HIV Community Link signed a lease at the end of December to start up a site at 502 S. Railway Street.
“For me it is the best of the worst solution,” said Turnbull. “It is not something we desired or designed.”
For eight months HIV Community Link (which is responsible for establishing the site in Medicine Hat) has been engaging with the community because of the escalating number of overdose and overdose deaths locally, says executive director Leslie Hill.
“This engagement included over 40 meetings with residents, businesses, government and other stakeholders in the downtown and North Railway areas,” Hill said in an email. “The valuable feedback received through these sessions was used to inform program development and to determine a location for the services.”
Turnbull says he does have concerns for the property owners located nearby.
“If there was anything I could have done to change that I would have,” said Turnbull.
“Once the location was acquired, HIV Community Link reached out to the immediate neighbours through phone calls and door knocking prior to making a public announcement,” Hill’s email states. “Materials regarding the supervised consumption service, our location, community engagement process, and an invitation to an information session were left in the mailboxes of immediate neighbours who did not answer their doors.”
Turnbull says while recognizing the need to help people at a supervised consumption site, it is also hard for those who believe they will be negatively impacted by the location. However, until the site is operating we don’t know what the true impact will be.
“The sky did not fall when the legalization for cannabis came in,” said Turnbull.
A portable trailer for supervised consumption was what Turnbull would have preferred to see.
“In the end it is their decision, not ours,” said Turnbull.
Other communities such as Red Deer tried to change land by-laws to block the establishment of a site. The federal and provincial governments stepped in to make it happen, said Turnbull.
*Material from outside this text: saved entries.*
(* ===== verification/ManifestProofs.v ===== *)
(** * ManifestProofs: what an accepted manifest guarantees, and what parsing may raise

    [manifest_ok] is the well-formedness the rest of the program relies on.  [manifest_exn] is
    what the parser may raise: its own error, and [TypeError] for two shapes of input it does
    not check. *)

From S2P Require Import Prelude Effects Json JsonText Manifest.
From S2P Require ContractParser CompilerTheorems.

Local Open Scope string_scope.
Local Open Scope list_scope.

(** ** Well-formed manifests *)

Definition component_ok (c : BundleComponent) : Prop :=
  _IDENTIFIER (component_id c) = true
  ∧ contracts c ≠ [] ∧ Forall (λ x, String.prefix "vllm." x = true) (contracts c)
  ∧ execution_planes c ⊆ _PLANES ∧ cmp_isolation c ∈ _ISOLATIONS
  ∧ _IMPLEMENTATION (implementation_ref c) = true ∧ permissions c ⊆ _PERMISSIONS
  ∧ NoDup (contracts c) ∧ NoDup (execution_planes c) ∧ NoDup (permissions c).

Definition carrier_ok (c : ImplementationCarrier) : Prop :=
  carrier_type c ∈ _CARRIERS ∧ attributes c ≠ [] ∧ "type" ∉ keys (attributes c)
  ∧ (carrier_type c = "python_module" → ∃ m o s,
       get "module" (attributes c) = JStr m ∧ is_dotted m = true
       ∧ get "object" (attributes c) = JStr o ∧ is_name o = true
       ∧ get "status" (attributes c) = JStr s ∧ s ∈ carrier_statuses).

Definition claim_ok (c : ResourceClaim) : Prop :=
  _RESOURCE (rc_resource c) = true ∧ _RESOURCE (rc_scope c) = true
  ∧ rc_mode c ∈ _RESOURCE_CLAIM_MODES.

Section Proofs.
Context `{ContractParser.Packaging}.

Definition range_ok (s : string) : Prop := is_Some (ContractParser.parse_specifiers s).

(** The range admits the API version that the manager provides. *)
Definition host_api_admitted (range : string) : Prop :=
  ∃ v s, ContractParser.parse_version "1.0" = Some v
    ∧ ContractParser.parse_specifiers range = Some s ∧ ContractParser.version_in v s = true.

Record manifest_ok (m : BundleManifest) : Prop := {
  mo_id : _IDENTIFIER (bundle_id m) = true;
  mo_version : is_Some (ContractParser.parse_version (bundle_version m));
  mo_components : Forall component_ok (components m) ∧ NoDup (component_id <$> components m);
  mo_legacy : schema_version m = "1.0" → components m ≠ [] ∧ m_kind m = "legacy_vllm_bundle"
    ∧ resource_claims m = [] ∧ host_api_admitted (host_api_range m);
  mo_experimental : schema_version m ≠ "1.0" →
    schema_version m ∈ experimental_schemas ∧ m_kind m ∈ _KINDS
    ∧ lifecycle_owner m ∈ _LIFECYCLE_OWNERS ∧ rt_type (m_runtime m) ∈ _RUNTIMES
    ∧ _IDENTIFIER (h_provider (m_host m)) = true ∧ range_ok (h_version_range (m_host m))
    ∧ implementation m ≠ [] ∧ (∀ r, api_range (m_host m) = Some r → range_ok r);
  mo_carriers : Forall carrier_ok (implementation m);
  mo_protocols : Forall (λ p, ∀ r, pr_version_range p = Some r → range_ok r) (protocols m);
  mo_services : Forall (λ x, ∀ r, sv_version_range x = Some r → range_ok r) (requires_services m);
  mo_extensions : Forall (λ r, _IDENTIFIER (rq_extension_id r) = true ∧ range_ok (rq_version_range r))
      (requires_extensions m) ∧ NoDup (rq_extension_id <$> requires_extensions m);
  mo_claims : Forall claim_ok (resource_claims m) ∧ NoDup (resource_claims m);
  mo_old : schema_version m = "0.2-experimental" →
    resource_claims m = [] ∧ requires_extensions m = [];
}.

(** ** Reading the parser *)

Lemma demand_bind {A} b msg (r : result A) x :
  (demand b msg ≫= λ _, r) = Ok x ↔ b = true ∧ r = Ok x.
Proof. apply check_bind. Qed.

Lemma minus_nil xs ys : minus xs ys = [] ↔ xs ⊆ ys.
Proof.
  unfold minus. induction xs as [|x xs IH]; cbn; [split; [set_solver|done]|].
  case_bool_decide as Hx; cbn; [rewrite IH; set_solver|]. split; [done|].
  intros Hs. destruct Hx. apply Hs. by left.
Qed.

Lemma known_ok values allowed loc u : _known values allowed loc = Ok u → values ⊆ allowed.
Proof. destruct u. unfold _known. intros E%check_ok. reflect. by apply minus_nil. Qed.

Lemma known_one x allowed loc u : _known [x] allowed loc = Ok u → x ∈ allowed.
Proof. intros Hk%known_ok. apply Hk. by left. Qed.

Lemma strings_ok v loc l : _strings v loc = Ok l → NoDup l.
Proof.
  unfold _strings. intros (? & _ & Hs)%result_bind_ok.
  apply result_bind_ok in Hs as (? & _ & [Hd [= <-]]%demand_bind). reflect.
  by apply has_dups_false.
Qed.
The establishment of the residential detox facility on Kipling Street in Medicine Hat did not solicit any adverse public response.
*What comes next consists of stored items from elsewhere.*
(* ===== verification/VllmProvider.v ===== *)
(** * VllmProvider: the provider of vLLM's in-process extension points

    src/vllm_hust_ext/capabilities.py and providers/vllm.py.  What importing the host's
    capability registry and its older modules gives, and the installed version of a
    distribution, are arguments; values are JSON.  [render] is not modelled. *)

From S2P Require Import Prelude Effects Json JsonText Manifest ProviderPlans.
From S2P Require ContractParser.

Local Open Scope string_scope.
Local Open Scope list_scope.

(** ** capabilities.py *)

Definition CAPABILITY_SCHEMA : string := "vllm.extension-capabilities/v1".
Definition registry_module : string := "vllm.plugins.extension_capabilities".

Record HostCapabilities := mkCapabilities {
  host_api_version : option string; protocol_versions : list (string * string);
  source : string; cap_evidence : list string }.

(** Importing the registry and calling its getter: a module that is missing, an exception of
    some class at the import or at the call, or the snapshot. *)
Variant registry :=
  | Missing (name : string) | ImportFails (class : string) | GetterFails (class : string)
  | Snapshot (value : json).

Section Capabilities.
Context `{ContractParser.Packaging} (version_major : ContractParser.Version → Z).

Definition _version (value : json) : option string :=
  match value with
  | JStr s => match ContractParser.parse_version s with Some _ => Some s | None => None end
  | _ => None
  end.

Definition _v1_version (value : json) : option string :=
  match value with
  | JStr s =>
      v ← ContractParser.parse_version s;
      if (version_major v =? 1)%Z then Some s else None
  | _ => None
  end.

Definition refused_snapshot (why : string) : HostCapabilities :=
  mkCapabilities None [] registry_module [why].

(** The protocols, or nothing at the first invalid one. *)
Definition validated_protocols (protocols : list (string * json)) : option (list (string * string)) :=
  mapM (λ kv, if non_blank kv.1 then v ← _version kv.2; Some (kv.1, v) else None) protocols.

Definition _snapshot (value : json) : HostCapabilities :=
  match value with
  | JObj snapshot =>
      if negb (same_keys ["schema_version"; "host_api_version"; "protocols"] snapshot)
      then refused_snapshot "host capability snapshot has unknown or missing fields"
      else if negb (bool_decide (get "schema_version" snapshot = JStr CAPABILITY_SCHEMA))
      then refused_snapshot ("unsupported host capability schema "
             +:+ py_repr (get "schema_version" snapshot))
      else
        match _version (get "host_api_version" snapshot), get "protocols" snapshot with
        | Some host_api_version, JObj protocols =>
            match validated_protocols protocols with
            | Some validated =>
                mkCapabilities (Some host_api_version) validated registry_module
                  ["loaded " +:+ z_str (Z.of_nat (length validated))
                   +:+ " protocols from the host capability registry"]
            | None =>
                refused_snapshot "host capability snapshot contains an invalid protocol entry"
            end
        | _, _ => refused_snapshot "host capability snapshot contains invalid versions"
        end
  | _ => refused_snapshot "host capability snapshot is not an object"
  end.

(** Module, attribute and protocol of the older hosts. *)
Definition legacy_probes : list (string * string * string) :=
  [("vllm.v1.core.sched.preemption", "PREEMPTION_POLICY_API_VERSION", "vllm.preemption-policy");
   ("vllm.v1.core.sched.batch_admission", "BATCH_ADMISSION_POLICY_API_VERSION",
    "vllm.batch-admission-policy");
   ("vllm.plugins.request_processing", "REQUEST_PROCESSING_HOOK_API_VERSION",
    "vllm.request-processing-hook");
   ("vllm.v1.core.kv_materialization", "KV_MATERIALIZATION_RUNTIME_CONTROL_API_VERSION",
    "vllm.kv-materialization-runtime-control")].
“I would have thought that would have been a great site for them as well,” said Turnbull.
Hill says HIV Community Link is “committed to ongoing engagement with our neighbours to ensure it is proactive and responsive” in delivering “this necessary and life-saving service.”
Alberta Health is providing funding for HIV Community link to establish the site locally. It will also provide funding for the annual budget of about $2 million.